*Work required*:
What lines below hold the string "identity"? Copy them all.

*Data supplied*:
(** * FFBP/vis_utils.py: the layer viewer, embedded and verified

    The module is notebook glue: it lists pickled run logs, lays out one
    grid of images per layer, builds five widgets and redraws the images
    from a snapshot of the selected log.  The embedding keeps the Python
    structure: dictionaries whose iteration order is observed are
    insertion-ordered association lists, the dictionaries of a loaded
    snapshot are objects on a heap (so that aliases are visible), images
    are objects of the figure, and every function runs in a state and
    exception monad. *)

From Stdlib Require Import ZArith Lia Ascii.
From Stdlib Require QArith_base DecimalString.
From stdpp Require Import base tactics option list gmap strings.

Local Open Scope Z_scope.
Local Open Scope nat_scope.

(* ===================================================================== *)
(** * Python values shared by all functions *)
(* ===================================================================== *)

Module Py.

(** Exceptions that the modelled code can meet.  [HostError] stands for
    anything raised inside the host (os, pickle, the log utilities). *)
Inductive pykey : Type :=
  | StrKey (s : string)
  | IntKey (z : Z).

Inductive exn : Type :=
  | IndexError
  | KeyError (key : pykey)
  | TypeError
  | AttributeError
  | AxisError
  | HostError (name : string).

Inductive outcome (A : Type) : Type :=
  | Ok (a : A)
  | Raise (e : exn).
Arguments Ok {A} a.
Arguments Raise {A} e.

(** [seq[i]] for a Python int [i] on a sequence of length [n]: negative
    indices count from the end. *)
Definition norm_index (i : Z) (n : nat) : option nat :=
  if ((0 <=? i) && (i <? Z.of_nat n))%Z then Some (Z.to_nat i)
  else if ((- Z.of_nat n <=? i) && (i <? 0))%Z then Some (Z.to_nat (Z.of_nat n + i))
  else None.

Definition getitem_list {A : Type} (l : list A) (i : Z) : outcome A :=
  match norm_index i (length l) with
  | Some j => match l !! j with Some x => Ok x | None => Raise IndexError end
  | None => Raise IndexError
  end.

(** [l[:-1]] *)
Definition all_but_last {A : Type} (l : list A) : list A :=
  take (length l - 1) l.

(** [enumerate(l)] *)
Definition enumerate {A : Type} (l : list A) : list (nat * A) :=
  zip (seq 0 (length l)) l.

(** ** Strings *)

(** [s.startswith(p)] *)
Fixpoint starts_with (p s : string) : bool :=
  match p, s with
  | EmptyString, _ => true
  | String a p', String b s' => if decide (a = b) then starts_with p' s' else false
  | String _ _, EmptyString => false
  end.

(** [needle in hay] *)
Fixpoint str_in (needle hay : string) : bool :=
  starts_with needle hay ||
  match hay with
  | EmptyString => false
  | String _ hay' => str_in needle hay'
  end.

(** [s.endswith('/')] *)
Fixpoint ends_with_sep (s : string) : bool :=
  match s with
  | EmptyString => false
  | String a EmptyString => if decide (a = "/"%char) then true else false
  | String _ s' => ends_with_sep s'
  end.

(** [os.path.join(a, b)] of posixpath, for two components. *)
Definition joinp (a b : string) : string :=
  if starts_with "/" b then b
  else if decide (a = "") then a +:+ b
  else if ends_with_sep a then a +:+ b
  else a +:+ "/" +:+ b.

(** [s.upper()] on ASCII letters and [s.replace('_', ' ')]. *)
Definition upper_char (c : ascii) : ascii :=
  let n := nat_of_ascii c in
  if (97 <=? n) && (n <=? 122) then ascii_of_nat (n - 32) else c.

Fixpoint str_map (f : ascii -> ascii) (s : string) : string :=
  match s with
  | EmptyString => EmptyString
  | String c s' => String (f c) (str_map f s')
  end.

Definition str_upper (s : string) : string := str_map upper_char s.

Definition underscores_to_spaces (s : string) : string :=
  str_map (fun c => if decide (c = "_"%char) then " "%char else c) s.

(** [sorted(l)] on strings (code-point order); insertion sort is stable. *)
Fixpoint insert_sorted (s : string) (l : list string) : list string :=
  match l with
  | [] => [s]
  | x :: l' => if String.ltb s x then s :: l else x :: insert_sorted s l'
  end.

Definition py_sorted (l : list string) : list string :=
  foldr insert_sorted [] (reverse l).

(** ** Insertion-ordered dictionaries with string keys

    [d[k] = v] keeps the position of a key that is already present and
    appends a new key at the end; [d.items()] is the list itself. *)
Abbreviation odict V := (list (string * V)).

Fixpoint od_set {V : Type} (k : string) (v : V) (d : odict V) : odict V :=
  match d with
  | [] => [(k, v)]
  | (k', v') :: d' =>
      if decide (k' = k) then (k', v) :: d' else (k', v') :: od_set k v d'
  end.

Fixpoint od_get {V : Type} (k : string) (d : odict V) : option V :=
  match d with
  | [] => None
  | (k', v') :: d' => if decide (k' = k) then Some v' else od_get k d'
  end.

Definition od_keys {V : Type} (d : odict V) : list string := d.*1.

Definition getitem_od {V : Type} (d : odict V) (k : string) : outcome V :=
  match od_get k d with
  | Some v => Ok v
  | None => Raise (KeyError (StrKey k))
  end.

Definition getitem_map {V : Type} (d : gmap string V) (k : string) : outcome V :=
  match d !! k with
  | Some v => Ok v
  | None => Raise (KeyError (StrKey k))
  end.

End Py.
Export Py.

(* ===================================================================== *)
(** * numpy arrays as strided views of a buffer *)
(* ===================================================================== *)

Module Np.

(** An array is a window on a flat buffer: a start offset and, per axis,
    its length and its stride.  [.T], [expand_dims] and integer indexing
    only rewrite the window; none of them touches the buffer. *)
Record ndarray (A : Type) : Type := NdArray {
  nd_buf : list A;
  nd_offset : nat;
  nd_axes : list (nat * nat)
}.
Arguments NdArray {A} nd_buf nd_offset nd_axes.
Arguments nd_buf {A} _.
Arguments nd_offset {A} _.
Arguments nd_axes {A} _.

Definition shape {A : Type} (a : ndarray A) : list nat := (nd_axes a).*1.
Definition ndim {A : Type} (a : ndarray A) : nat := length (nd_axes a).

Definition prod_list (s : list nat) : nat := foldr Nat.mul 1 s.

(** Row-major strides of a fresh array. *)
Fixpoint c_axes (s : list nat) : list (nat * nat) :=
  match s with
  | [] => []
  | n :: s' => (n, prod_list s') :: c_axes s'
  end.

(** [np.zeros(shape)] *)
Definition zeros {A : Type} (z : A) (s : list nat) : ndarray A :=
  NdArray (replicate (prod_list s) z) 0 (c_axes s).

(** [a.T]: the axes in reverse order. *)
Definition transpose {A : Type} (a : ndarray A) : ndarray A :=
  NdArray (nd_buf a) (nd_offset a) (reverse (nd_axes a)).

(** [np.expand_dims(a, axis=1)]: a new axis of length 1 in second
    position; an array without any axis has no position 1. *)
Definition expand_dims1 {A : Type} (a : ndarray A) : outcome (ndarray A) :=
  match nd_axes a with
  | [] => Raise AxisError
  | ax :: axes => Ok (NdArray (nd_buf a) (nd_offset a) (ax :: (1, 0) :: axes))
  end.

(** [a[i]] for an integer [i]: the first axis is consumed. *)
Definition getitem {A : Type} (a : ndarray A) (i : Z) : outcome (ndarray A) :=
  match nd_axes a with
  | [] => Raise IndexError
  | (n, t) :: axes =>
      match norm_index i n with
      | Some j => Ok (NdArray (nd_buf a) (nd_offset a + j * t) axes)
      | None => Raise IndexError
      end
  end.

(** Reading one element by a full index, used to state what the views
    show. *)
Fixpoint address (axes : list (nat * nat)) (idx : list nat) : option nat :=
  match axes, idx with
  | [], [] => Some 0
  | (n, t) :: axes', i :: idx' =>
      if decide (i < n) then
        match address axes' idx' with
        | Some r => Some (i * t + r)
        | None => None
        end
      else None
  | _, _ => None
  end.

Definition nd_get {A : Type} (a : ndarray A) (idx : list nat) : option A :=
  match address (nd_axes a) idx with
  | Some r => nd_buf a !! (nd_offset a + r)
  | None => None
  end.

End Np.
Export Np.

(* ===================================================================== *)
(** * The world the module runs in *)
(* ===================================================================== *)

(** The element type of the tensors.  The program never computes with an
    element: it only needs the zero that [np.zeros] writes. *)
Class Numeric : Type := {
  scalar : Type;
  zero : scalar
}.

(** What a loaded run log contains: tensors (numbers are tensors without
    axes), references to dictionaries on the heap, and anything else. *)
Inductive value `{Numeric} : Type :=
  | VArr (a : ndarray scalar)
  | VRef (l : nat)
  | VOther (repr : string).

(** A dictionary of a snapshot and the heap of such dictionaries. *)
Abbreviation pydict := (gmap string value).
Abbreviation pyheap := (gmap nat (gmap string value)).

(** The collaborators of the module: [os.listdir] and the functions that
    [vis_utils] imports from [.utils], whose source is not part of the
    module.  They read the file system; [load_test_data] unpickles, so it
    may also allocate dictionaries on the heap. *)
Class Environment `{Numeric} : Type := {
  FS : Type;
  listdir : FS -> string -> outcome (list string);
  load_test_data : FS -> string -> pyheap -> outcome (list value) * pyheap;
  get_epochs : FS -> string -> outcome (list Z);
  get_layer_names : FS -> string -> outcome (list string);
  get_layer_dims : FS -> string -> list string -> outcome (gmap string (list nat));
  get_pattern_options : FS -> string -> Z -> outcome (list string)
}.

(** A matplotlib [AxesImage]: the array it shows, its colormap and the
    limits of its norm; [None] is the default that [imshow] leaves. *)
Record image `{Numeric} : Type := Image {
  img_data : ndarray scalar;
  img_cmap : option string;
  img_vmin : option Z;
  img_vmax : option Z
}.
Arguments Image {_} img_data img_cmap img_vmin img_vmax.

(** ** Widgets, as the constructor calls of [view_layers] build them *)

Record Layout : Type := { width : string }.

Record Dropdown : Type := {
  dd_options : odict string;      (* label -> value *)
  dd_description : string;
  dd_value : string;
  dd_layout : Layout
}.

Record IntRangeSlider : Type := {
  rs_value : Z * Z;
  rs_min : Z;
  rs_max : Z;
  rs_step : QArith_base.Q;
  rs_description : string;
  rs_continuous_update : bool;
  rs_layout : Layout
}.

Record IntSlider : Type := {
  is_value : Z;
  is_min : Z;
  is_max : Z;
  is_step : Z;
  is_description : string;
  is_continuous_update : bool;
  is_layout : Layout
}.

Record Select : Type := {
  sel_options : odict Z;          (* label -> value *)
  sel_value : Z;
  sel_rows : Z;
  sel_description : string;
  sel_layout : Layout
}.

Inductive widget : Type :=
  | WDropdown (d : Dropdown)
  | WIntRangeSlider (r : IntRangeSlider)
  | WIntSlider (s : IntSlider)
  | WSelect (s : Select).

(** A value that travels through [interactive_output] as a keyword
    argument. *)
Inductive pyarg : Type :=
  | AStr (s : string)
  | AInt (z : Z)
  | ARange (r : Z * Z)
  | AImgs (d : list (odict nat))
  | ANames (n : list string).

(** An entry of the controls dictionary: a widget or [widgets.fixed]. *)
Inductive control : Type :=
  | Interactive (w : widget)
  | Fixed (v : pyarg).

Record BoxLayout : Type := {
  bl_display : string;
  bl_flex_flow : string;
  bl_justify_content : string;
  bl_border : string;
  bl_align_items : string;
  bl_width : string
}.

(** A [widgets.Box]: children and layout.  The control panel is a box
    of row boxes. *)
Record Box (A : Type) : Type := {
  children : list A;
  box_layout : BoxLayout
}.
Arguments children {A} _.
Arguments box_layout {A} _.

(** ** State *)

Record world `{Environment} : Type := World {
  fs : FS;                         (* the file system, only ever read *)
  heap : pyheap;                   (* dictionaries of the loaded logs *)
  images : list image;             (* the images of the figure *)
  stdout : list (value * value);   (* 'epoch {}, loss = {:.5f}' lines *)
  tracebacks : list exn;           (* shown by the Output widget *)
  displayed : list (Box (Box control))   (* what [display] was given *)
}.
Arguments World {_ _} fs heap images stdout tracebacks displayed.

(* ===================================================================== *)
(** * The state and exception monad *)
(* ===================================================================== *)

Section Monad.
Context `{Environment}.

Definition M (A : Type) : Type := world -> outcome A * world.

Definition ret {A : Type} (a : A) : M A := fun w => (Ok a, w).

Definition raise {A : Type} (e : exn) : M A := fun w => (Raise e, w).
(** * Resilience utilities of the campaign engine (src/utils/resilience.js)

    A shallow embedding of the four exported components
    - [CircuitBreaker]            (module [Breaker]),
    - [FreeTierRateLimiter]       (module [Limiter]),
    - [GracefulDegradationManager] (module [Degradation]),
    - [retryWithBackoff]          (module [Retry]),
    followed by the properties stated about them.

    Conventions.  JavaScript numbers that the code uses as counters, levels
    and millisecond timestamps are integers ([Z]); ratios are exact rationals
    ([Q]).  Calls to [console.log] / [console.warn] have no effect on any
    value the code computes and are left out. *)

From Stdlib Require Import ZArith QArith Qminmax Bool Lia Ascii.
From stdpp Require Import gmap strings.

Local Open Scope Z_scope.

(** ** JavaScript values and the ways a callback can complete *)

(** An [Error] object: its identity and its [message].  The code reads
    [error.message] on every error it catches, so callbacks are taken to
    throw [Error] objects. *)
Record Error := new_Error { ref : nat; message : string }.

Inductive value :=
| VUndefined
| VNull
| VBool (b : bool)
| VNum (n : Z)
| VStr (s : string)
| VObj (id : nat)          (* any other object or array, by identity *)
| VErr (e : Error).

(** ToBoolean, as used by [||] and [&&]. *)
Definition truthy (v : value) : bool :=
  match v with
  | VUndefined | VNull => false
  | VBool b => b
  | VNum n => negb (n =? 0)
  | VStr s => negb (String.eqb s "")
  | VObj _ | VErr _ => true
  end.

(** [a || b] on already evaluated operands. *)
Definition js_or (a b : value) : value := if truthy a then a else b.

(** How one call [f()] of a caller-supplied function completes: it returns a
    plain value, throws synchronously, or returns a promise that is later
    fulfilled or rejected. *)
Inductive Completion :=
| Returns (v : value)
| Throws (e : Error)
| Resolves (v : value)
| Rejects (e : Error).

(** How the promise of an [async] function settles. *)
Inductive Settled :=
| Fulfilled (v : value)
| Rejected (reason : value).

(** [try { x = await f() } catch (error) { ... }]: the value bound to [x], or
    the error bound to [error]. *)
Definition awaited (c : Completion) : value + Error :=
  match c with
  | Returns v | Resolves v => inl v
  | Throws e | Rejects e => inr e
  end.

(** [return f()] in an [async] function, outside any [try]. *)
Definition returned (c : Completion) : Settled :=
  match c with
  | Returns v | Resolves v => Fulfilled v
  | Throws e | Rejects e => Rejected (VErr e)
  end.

*Answer to this exercise*:
(** An [Error] object: its identity and its [message].  The code reads
| VObj (id : nat)          (* any other object or array, by identity *)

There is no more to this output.